Molti giovani di sinistra si dichiarano anarchici. Abbiamo la massima simpatia per queste ragazze e questi ragazzi perché sappiamo che dietro questa professione di anarchismo si trova spesso il desiderio di collocarsi su posizioni veramente rivoluzionarie ed intransigenti verso lo stato di cose esistenti. È soprattutto a loro che ci rivolgiamo con la pubblicazione del nostro primo quaderno di formazione sull’anarchismo.

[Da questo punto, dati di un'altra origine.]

(** * Disposable-income model (M3 Challenge 2026, Q1): tax and expenditure engines

    A shallow embedding of [constants.py], [tax_calculator.py],
    [expenditure_model.py] and [disposable_income.py], and the properties the
    specification states about them.

    Numbers.  Python's [float] amounts are read as exact rationals ([Qc],
    canonical fractions with Leibniz equality): [+], [-], [*] are exact,
    [/] raises [ZeroDivisionError] on a zero divisor, [round(x, n)] rounds the
    exact value half-to-even at [n] decimals.  The built-in power [x ** y] has
    no rational counterpart and is a parameter [pow] of the expenditure
    engine; the two laws of it that proofs rely on are stated where used.
    [pow] is total: the [OverflowError] of a float power whose result
    exceeds the float range (a salary some 10^250 times the reference
    income) is outside this reading.

    Binary floats differ from this reading where an exact value sits on a
    decimal tie: there the side [round] takes depends on the representation
    error of its argument.  Returned amounts are therefore stated with
    [rounded_to] (a multiple of the unit within half a unit), and otherwise
    through what rounding keeps on either reading: order, sign, the half-unit
    bound, and values that are no tie.

    Errors.  Every [raise] of the source is a [Raise] of the [result] monad;
    a dictionary subscript [d[k]] on a missing key raises [KeyError]. *)

From Stdlib Require Import ZArith QArith Qcanon Qround Lqa Lia.
From stdpp Require Import base numbers strings gmap list.

Local Open Scope Qc_scope.
Arguments Q2Qc _%_Q.

(* ===================================================================== *)
(** * Python values and built-ins                                          *)
(* ===================================================================== *)

Module Py.

(** The [ValueError]s of the source, told apart by the statement that
    raises them (their messages differ). *)
Inductive value_error : Type :=
| NegativeIncome        (* "gross_income must be non-negative; got ..." *)
| AgeNotIn_0_120        (* "age must be in [0, 120]; got ..." *)
| StateNotInSchedule    (* "State ... not in STATE_TAX_SCHEDULE. ..." *)
| StateNotInRegionMap   (* "State ... not found in STATE_TO_REGION. ..." *)
| AgeOutOfRange.        (* "Age ... is out of expected range (0-999)" *)

Inductive exn : Type :=
| ValueError (why : value_error)
| KeyError (key : string)
| IndexError
| ZeroDivisionError.

Inductive result (A : Type) : Type :=
| Ok (a : A)
| Raise (e : exn).
Arguments Ok {A} a.
Arguments Raise {A} e.

Definition bind {A B} (m : result A) (k : A → result B) : result B :=
  match m with
  | Ok a => k a
  | Raise e => Raise e
  end.

Definition is_ok {A} (m : result A) : Prop := ∃ a, m = Ok a.




(** [max(a, b)] and [min(a, b)]: the first argument unless the second is
    strictly larger (smaller). *)
Definition max (a b : Qc) : Qc := if decide (a < b) then b else a.
Definition min (a b : Qc) : Qc := if decide (b < a) then b else a.

(** [a / b] *)
Definition div (a b : Qc) : result Qc :=
  if decide (b = 0) then Raise ZeroDivisionError else Ok (a / b).

(** Nearest integer, ties to the even one. *)
Definition round_half_even (x : Qc) : Z :=
  let f := Qfloor x in
  let r := x - Qc_of_Z f in
  if decide (r < Q2Qc 0.5) then f
  else if decide (Q2Qc 0.5 < r) then (f + 1)%Z
  else if Z.even f then f else (f + 1)%Z.

Definition pow10 (n : nat) : Qc := Qc_of_Z (10 ^ Z.of_nat n).

(** [round(x, ndigits)] *)
Definition round (x : Qc) (ndigits : nat) : Qc :=
  Qc_of_Z (round_half_even (x * pow10 ndigits)) / pow10 ndigits.

(** [d[k]] *)
Definition subscript {V} (d : gmap string V) (k : string) : result V :=
  match d !! k with
  | Some v => Ok v
  | None => Raise (KeyError k)
  end.

(** [d.get(k, default)] *)
Definition get {V} (d : gmap string V) (k : string) (default : V) : V :=
  match d !! k with
  | Some v => v
  | None => default
  end.

End Py.

Import Py.

(** [x ← m; k] runs [m] and, unless it raised, continues with [k]. *)
#[global] Instance result_bind : MBind result := λ A B k m, Py.bind m k.
#[global] Instance result_ret : MRet result := λ A a, Ok a.

(* ===================================================================== *)
(** * constants.py                                                         *)
(* ===================================================================== *)

Module constants.

Definition STANDARD_DEDUCTION_SINGLE : Qc := Q2Qc 15000.

(** [(upper_bound, rate)]; [None] is the top bracket. *)
Definition FEDERAL_BRACKETS_SINGLE_2025 : list (option Qc * Qc) :=
  [ (Some (Q2Qc 11925),  Q2Qc 0.10);
    (Some (Q2Qc 48475),  Q2Qc 0.12);
    (Some (Q2Qc 103350), Q2Qc 0.22);
    (Some (Q2Qc 197300), Q2Qc 0.24);
    (Some (Q2Qc 250525), Q2Qc 0.32);
    (Some (Q2Qc 626350), Q2Qc 0.35);
    (None,               Q2Qc 0.37) ].

Definition SS_RATE : Qc := Q2Qc 0.062.
Definition SS_WAGE_BASE : Qc := Q2Qc 176100.
Definition MEDICARE_RATE : Qc := Q2Qc 0.0145.
Definition MEDICARE_SURCHARGE_RATE : Qc := Q2Qc 0.009.
Definition MEDICARE_SURCHARGE_THRESHOLD : Qc := Q2Qc 200000.

(** One breakpoint [(income_threshold, effective_rate)]. *)
Definition bp (income rate : Q) : Qc * Qc := (Q2Qc income, Q2Qc rate).

Definition STATE_TAX_SCHEDULE_items : list (string * list (Qc * Qc)) :=
  [ ("Texas",      [bp 0 0.0]);
    ("Florida",    [bp 0 0.0]);
    ("Nevada",     [bp 0 0.0]);
    ("Washington", [bp 0 0.0]);
    ("Wyoming",    [bp 0 0.0]);
    ("Illinois",
      [bp 0 0.020; bp 30000 0.040; bp 50000 0.046; bp 75000 0.048;
       bp 100000 0.049; bp 200000 0.049]);
    ("Georgia",
      [bp 0 0.00; bp 20000 0.025; bp 40000 0.038; bp 60000 0.042;
       bp 85000 0.044; bp 150000 0.047; bp 300000 0.049]);
    ("New York",
      [bp 0 0.00; bp 20000 0.030; bp 40000 0.045; bp 65000 0.055;
       bp 100000 0.060; bp 150000 0.065; bp 300000 0.070; bp 500000 0.080;
       bp 1000000 0.090]);
    ("California",
      [bp 0 0.00; bp 20000 0.030; bp 40000 0.052; bp 65000 0.068;
       bp 100000 0.078; bp 150000 0.085; bp 300000 0.095; bp 500000 0.105;
       bp 1000000 0.120]);
    ("Pennsylvania", [bp 0 0.0307]);
    ("Ohio",
      [bp 0 0.00; bp 26050 0.025; bp 100000 0.033; bp 115300 0.040]);
    ("Michigan",       [bp 0 0.0425]);
    ("North Carolina", [bp 0 0.045]);
    ("Virginia",
      [bp 0 0.00; bp 17000 0.020; bp 17001 0.030; bp 17001 0.050;
       bp 50000 0.055; bp 100000 0.057; bp 200000 0.058]);
    ("Colorado",      [bp 0 0.044]);
    ("Arizona",       [bp 0 0.025]);
    ("Massachusetts", [bp 0 0.050]);
    ("Tennessee",     [bp 0 0.0]) ].

Definition STATE_TAX_SCHEDULE : gmap string (list (Qc * Qc)) :=
  list_to_map STATE_TAX_SCHEDULE_items.

Definition STATE_TO_REGION : gmap string string :=
  list_to_map
  [ ("Connecticut", "Northeast"); ("Maine", "Northeast");
    ("Massachusetts", "Northeast"); ("New Hampshire", "Northeast");
    ("Rhode Island", "Northeast"); ("Vermont", "Northeast");
    ("New Jersey", "Northeast"); ("New York", "Northeast");
    ("Pennsylvania", "Northeast");
    ("Illinois", "Midwest"); ("Indiana", "Midwest"); ("Michigan", "Midwest");
    ("Ohio", "Midwest"); ("Wisconsin", "Midwest"); ("Iowa", "Midwest");
    ("Kansas", "Midwest"); ("Minnesota", "Midwest"); ("Missouri", "Midwest");
    ("Nebraska", "Midwest"); ("North Dakota", "Midwest");
    ("South Dakota", "Midwest");
    ("Delaware", "South"); ("Florida", "South"); ("Georgia", "South");
    ("Maryland", "South"); ("North Carolina", "South");
    ("South Carolina", "South"); ("Virginia", "South");
    ("West Virginia", "South"); ("District of Columbia", "South");
    ("Alabama", "South"); ("Kentucky", "South"); ("Mississippi", "South");
    ("Tennessee", "South"); ("Arkansas", "South"); ("Louisiana", "South");
    ("Oklahoma", "South"); ("Texas", "South");
    ("Arizona", "West"); ("Colorado", "West"); ("Idaho", "West");
    ("Montana", "West"); ("Nevada", "West"); ("New Mexico", "West");
    ("Utah", "West"); ("Wyoming", "West"); ("Alaska", "West");
    ("California", "West"); ("Hawaii", "West"); ("Oregon", "West");
    ("Washington", "West") ].

Definition ESSENTIAL_FRACTIONS_items : list (string * Qc) :=
  [ ("Food", Q2Qc 0.70);
    ("Housing", Q2Qc 1.00);
    ("Utilities, fuel, public services", Q2Qc 1.00);
    ("Household operations", Q2Qc 0.50);
    ("Housekeeping supplies", Q2Qc 0.70);
    ("Household furnishings and equipement", Q2Qc 0.20);
    ("Apparel and services", Q2Qc 0.60);
    ("Transportation", Q2Qc 0.75);
    ("Healthcare", Q2Qc 1.00);
    ("Entertainment", Q2Qc 0.00);
    ("Personal care", Q2Qc 0.80);
    ("Education", Q2Qc 0.50);
    ("Miscellaneous", Q2Qc 0.00);
    ("Personal insurance", Q2Qc 0.10) ].

Definition ESSENTIAL_FRACTIONS : gmap string Qc :=
  list_to_map ESSENTIAL_FRACTIONS_items.

Definition INCOME_ELASTICITY : gmap string Qc :=
  list_to_map
  [ ("Food", Q2Qc 0.55);
    ("Housing", Q2Qc 0.70);
    ("Utilities, fuel, public services", Q2Qc 0.60);
    ("Household operations", Q2Qc 0.90);
    ("Housekeeping supplies", Q2Qc 0.75);
    ("Household furnishings and equipement", Q2Qc 1.10);
    ("Apparel and services", Q2Qc 0.85);
    ("Transportation", Q2Qc 0.80);
    ("Healthcare", Q2Qc 0.65);
    ("Entertainment", Q2Qc 1.20);
    ("Personal care", Q2Qc 0.75);
    ("Education", Q2Qc 0.90);
    ("Miscellaneous", Q2Qc 1.00);
    ("Personal insurance", Q2Qc 0.95) ].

Il marxismo appare a questi compagni come un’opzione politica da scartare perché fallita storicamente nei Paesi dell’Est (dove ha portato a regimi autoritari che sono poi collassati su se stessi) e nello stesso Occidente (dove ha dato vita a partiti comunisti burocratici e non di rado molto lontani dai giovani, nonché spesso votati al compromesso e all’opportunismo parlamentare); chi segue questo sito sa però quanto tutto ciò sia lontano dalla nostra idea di marxismo.

Questa nostra pubblicazione, in 20 pagine, che può essere anche acquistata in forma cartacea (e lo gradiremmo perché servirà al nostro autofinanziamento), è il frutto di un nostro incontro di formazione sul tema che si è tenuto diversi mesi fa. Abbiamo messo per iscritto le relazioni che sono state proposte in quell’incontro che si sono occupate di questi temi:

  • una caratterizzazione marxista di cos’è l’anarchismo da un punto di vista di classe e perché secondo noi non può rappresentare una praticabile alternativa al socialismo scientifico;
  • la descrizione del pensiero dei principali teorici anarchici;
  • un esempio storico concreto del ruolo degli anarchici nel movimento rivoluzionario: la Guerra Civile spagnola, che anche noi, come i libertari, preferiamo chiamare “Rivoluzione spagnola”, prinicipale occasione storica di messa in pratica delle idee anarchiche.

Ci auguriamo che il nostro lavoro possa riscuotere l’interesse dei nostri lettori e dei nostri simpatizzanti.